Je vois du racisme de différentes façons, surtout, comme je l'ai dit, pour les demandeurs ou les étudiants qui présentent une demande depuis le Bangladesh. Les données montrent que le rendement scolaire des étudiants bangladais au Canada — leur rendement scolaire et leur engagement à l'égard de l'économie canadienne — est impressionnant et remarquable. Malgré le fait que, lorsque les étudiants présentent leur demande, nous disposons de suffisamment de preuves pour démontrer qu'ils ont la capacité de venir au Canada et d'étudier, la raison que nous voyons toujours lorsque la demande est refusée, c'est essentiellement que l'agent des visas doute que l'étudiant retourne dans son pays d'origine après avoir terminé ses études.

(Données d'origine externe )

(** * Word-count batch over a list of web pages ([main.py])

    A shallow embedding of [main.py] and the properties of it that the
    specification states.

    Conventions of the embedding.
    - A Python [str] is a [string]; its characters are the code points
      0..255 (the Latin-1 range of Unicode), on which [str.lower],
      [str.isalpha], [str.isspace] and the case folding of
      [re.IGNORECASE] are written out below.
    - [re.findall(word, text, re.IGNORECASE)] is embedded for patterns
      that contain no regular-expression metacharacter ([plain_pattern]);
      the configured [WORDS] are such patterns.
    - The HTML parser and the network are outside the program: a parsed
      document is the pair of texts the program reads from it, and the
      parser and the servers' answers are fields of an [environment].
    - [async def] functions are computations in an exception monad;
      [asyncio.gather] receives the order in which its children complete.
    - The two files the program touches and its standard output form a
      [world], threaded through [save_data], [main] and the script body.
      A file is absent or holds text; files that exist but cannot be read,
      decoded or written are not part of the world. *)

From Stdlib Require Import Ascii String NArith.
From stdpp Require Import base option list numbers gmap strings pretty.

#[local] Set Warnings "-clear-no-such-hyp".

Local Open Scope string_scope.
Local Open Scope list_scope.
(** Removing a field leaves every other access of the snapshot as it
    was. *)
Lemma metric_group_drop_ne full group field group' :
  group' <> group ->
  Dashboard.metric_group (drop_metric full group field) group' =
  Dashboard.metric_group full group'.
Proof.
  intros Hne. unfold drop_metric.
  destruct full as [| | | | | |top]; try reflexivity.
  destruct (top !! "metrics") as [[| | | | | |m]|] eqn:Hm; try reflexivity.
  destruct (m !! group) as [[| | | | | |g]|] eqn:Hg; try reflexivity.
  unfold Dashboard.metric_group, py_item.
  rewrite lookup_insert_eq, Hm. cbn [rbind].
  rewrite lookup_insert_ne by congruence. reflexivity.
Qed.

Lemma metric_group_drop_eq full group field (g : gmap string value) :
  Dashboard.metric_group full group = Ok (VDict g) ->
  Dashboard.metric_group (drop_metric full group field) group =
    Ok (VDict (delete field g)).
Proof.
  unfold drop_metric, Dashboard.metric_group, py_item.
  destruct full as [| | | | | |top]; try discriminate.
  destruct (top !! "metrics") as [[| | | | | |m]|] eqn:Hm; try discriminate.
  cbn [rbind].
  destruct (m !! group) as [v|] eqn:Hg; [|discriminate].
  intros [= ->]. rewrite lookup_insert_eq. cbn [rbind].
  rewrite lookup_insert_eq. reflexivity.
Qed.

Lemma drop_metric_id full group field :
  (forall g : gmap string value,
     Dashboard.metric_group full group <> Ok (VDict g)) ->
  drop_metric full group field = full.
Proof.
  intros Hno. unfold drop_metric.
  destruct full as [| | | | | |top]; try reflexivity.
  destruct (top !! "metrics") as [[| | | | | |m]|] eqn:Hm; try reflexivity.
  destruct (m !! group) as [[| | | | | |g]|] eqn:Hg; try reflexivity.
  exfalso. apply (Hno g). unfold Dashboard.metric_group, py_item.
  rewrite Hm. cbn [rbind]. rewrite Hg. reflexivity.
Qed.

Lemma metric_drop_ne full group field group' field' :
  group' <> group \/ field' <> field ->
  Dashboard.metric (drop_metric full group field) group' field' =
  Dashboard.metric full group' field'.
Proof.
  intros Hne. unfold Dashboard.metric.
  destruct (decide (group' = group)) as [->|Hg].
  - destruct Hne as [Hne|Hne]; [congruence|].
    destruct (Dashboard.metric_group full group) as [[| | | | | |g]|e] eqn:Hgrp;
      try (rewrite drop_metric_id by (intros g'; congruence); rewrite Hgrp; reflexivity).
    rewrite (metric_group_drop_eq _ _ _ _ Hgrp). cbn [rbind py_item].
    rewrite lookup_delete_ne by congruence. reflexivity.
  - rewrite metric_group_drop_ne by exact Hg. reflexivity.
Qed.

Lemma metric_drop_eq full group field v :
  Dashboard.metric full group field = Ok v ->
  Dashboard.metric (drop_metric full group field) group field =
    Raise (KeyError field).
Proof.
  unfold Dashboard.metric.
  destruct (Dashboard.metric_group full group) as [[| | | | | |g]|e] eqn:Hgrp;
    try discriminate.
  intros _. rewrite (metric_group_drop_eq _ _ _ _ Hgrp). cbn [rbind py_item].
  rewrite lookup_delete_eq. reflexivity.
Qed.

(** The rows of the test-type table need the five keys, and miss the first
    one that was removed. *)
Lemma test_type_rows_drop `{Runtime} (g : gmap string value) field html :
  In field ["unit_test_files"; "integration_test_files"; "e2e_test_files";
            "benchmark_files"; "example_files"] ->
  Dashboard.generate_test_type_rows (VDict g) = Ok html ->
  Dashboard.generate_test_type_rows (VDict (delete field g)) =
    Raise (KeyError field).
Proof.
  intros Hin. unfold Dashboard.generate_test_type_rows, py_item.
  destruct (g !! "unit_test_files") eqn:E1; [|discriminate].
  destruct (g !! "integration_test_files") eqn:E2; [|discriminate].
  destruct (g !! "e2e_test_files") eqn:E3; [|discriminate].
  destruct (g !! "benchmark_files") eqn:E4; [|discriminate].
  destruct (g !! "example_files") eqn:E5; [|discriminate].
  intros _. simpl in Hin.
  destruct Hin as [<-|[<-|[<-|[<-|[<-|[]]]]]];
    repeat first
      [ rewrite lookup_delete_eq; reflexivity
      | rewrite lookup_delete_ne by discriminate;
        first [rewrite E1|rewrite E2|rewrite E3|rewrite E4|rewrite E5];
        cbn [rbind] ].
Qed.

(** One step of rendering, the same in the snapshot and in the one without
    the field: the accesses before the removed field agree. *)
Ltac sync_step Hok :=
  rewrite ?metric_drop_ne by (first [left; discriminate | right; discriminate]);
  rewrite ?metric_group_drop_ne by discriminate;
  match type of Hok with
  | rbind ?c _ = Ok _ =>
      let E := fresh "E" in
      destruct c eqn:E; [|discriminate Hok]; cbn [rbind] in Hok |- *
  end.

(** A snapshot that renders stops rendering when one of its numeric fields
    is removed, and the exception names the field. *)
Lemma dashboard_page_drop `{Runtime} full trends now pg group field :
  In (group, field) snapshot_numeric_fields ->
  Dashboard.dashboard_page full trends now = Ok pg ->
  Dashboard.dashboard_page (drop_metric full group field) trends now =
    Raise (KeyError field).
Proof.
  intros Hin Hok. unfold Dashboard.dashboard_page in *.
  simpl in Hin.
  destruct Hin as [E|[E|[E|[E|Hin]]]]; try (injection E as <- <-).
  - sync_step Hok. now rewrite (metric_drop_eq _ _ _ _ E).
  - do 2 sync_step Hok. now rewrite (metric_drop_eq _ _ _ _ E0).
  - do 3 sync_step Hok. now rewrite (metric_drop_eq _ _ _ _ E1).
  - do 4 sync_step Hok. now rewrite (metric_drop_eq _ _ _ _ E2).
  - simpl in Hin.
    destruct Hin as [E|[E|[E|[E|[E|[]]]]]]; injection E as <- <-.
    all: do 12 sync_step Hok.
    all: destruct (Dashboard.metric_group full "test_types") as [tt|] eqn:Ett;
      [|discriminate Hok].
    all: cbn [rbind] in Hok.
    all: destruct (Dashboard.generate_test_type_rows tt) as [rows|] eqn:Erows;
      [|discriminate Hok].
    all: destruct tt as [| | | | | |g]; try discriminate Erows.
    all: rewrite (metric_group_drop_eq _ _ _ _ Ett); cbn [rbind].
    all: erewrite test_type_rows_drop; [reflexivity| |exact Erows].
    all: simpl; tauto.
Qed.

Comme je l'ai dit, il en est ainsi même si nous dépensons beaucoup d'argent pour qu'ils restent au Canada et fassent partie de notre économie lorsqu'ils viennent au Canada. Je comprends la loi.
La deuxième chose, c'est que, même si un agent des visas a la capacité d'évaluer les demandes de visa, certains demandeurs originaires d'un pays très spécifique qui sont admissibles aux programmes d'inscription des étudiants obtiennent des décisions en deux ou trois semaines. Tous les membres de leur famille peuvent vivre en paix en sachant qu'ils pourront aller au Canada et étudier. En revanche, les étudiants qui font une demande depuis le Bangladesh présentent leur demande cinq ou six mois avant la date prévue du début des cours, et ils ne peuvent toujours pas prendre la décision parce que les agents des visas sont très occupés par de nombreuses autres demandes. Parfois, ces demandes sont transférées à d'autres agents des visas, par exemple au Vietnam ou dans d'autres pays. Ils ont certainement leurs priorités, et ils ne veulent pas... Je suppose que, et je ne suis pas totalement sûr, mais d'après la façon dont ils refusent les demandes, on a l'impression qu'ils ne prennent même pas cinq minutes pour lire la demande au complet. Les refus indiquent exactement le contraire.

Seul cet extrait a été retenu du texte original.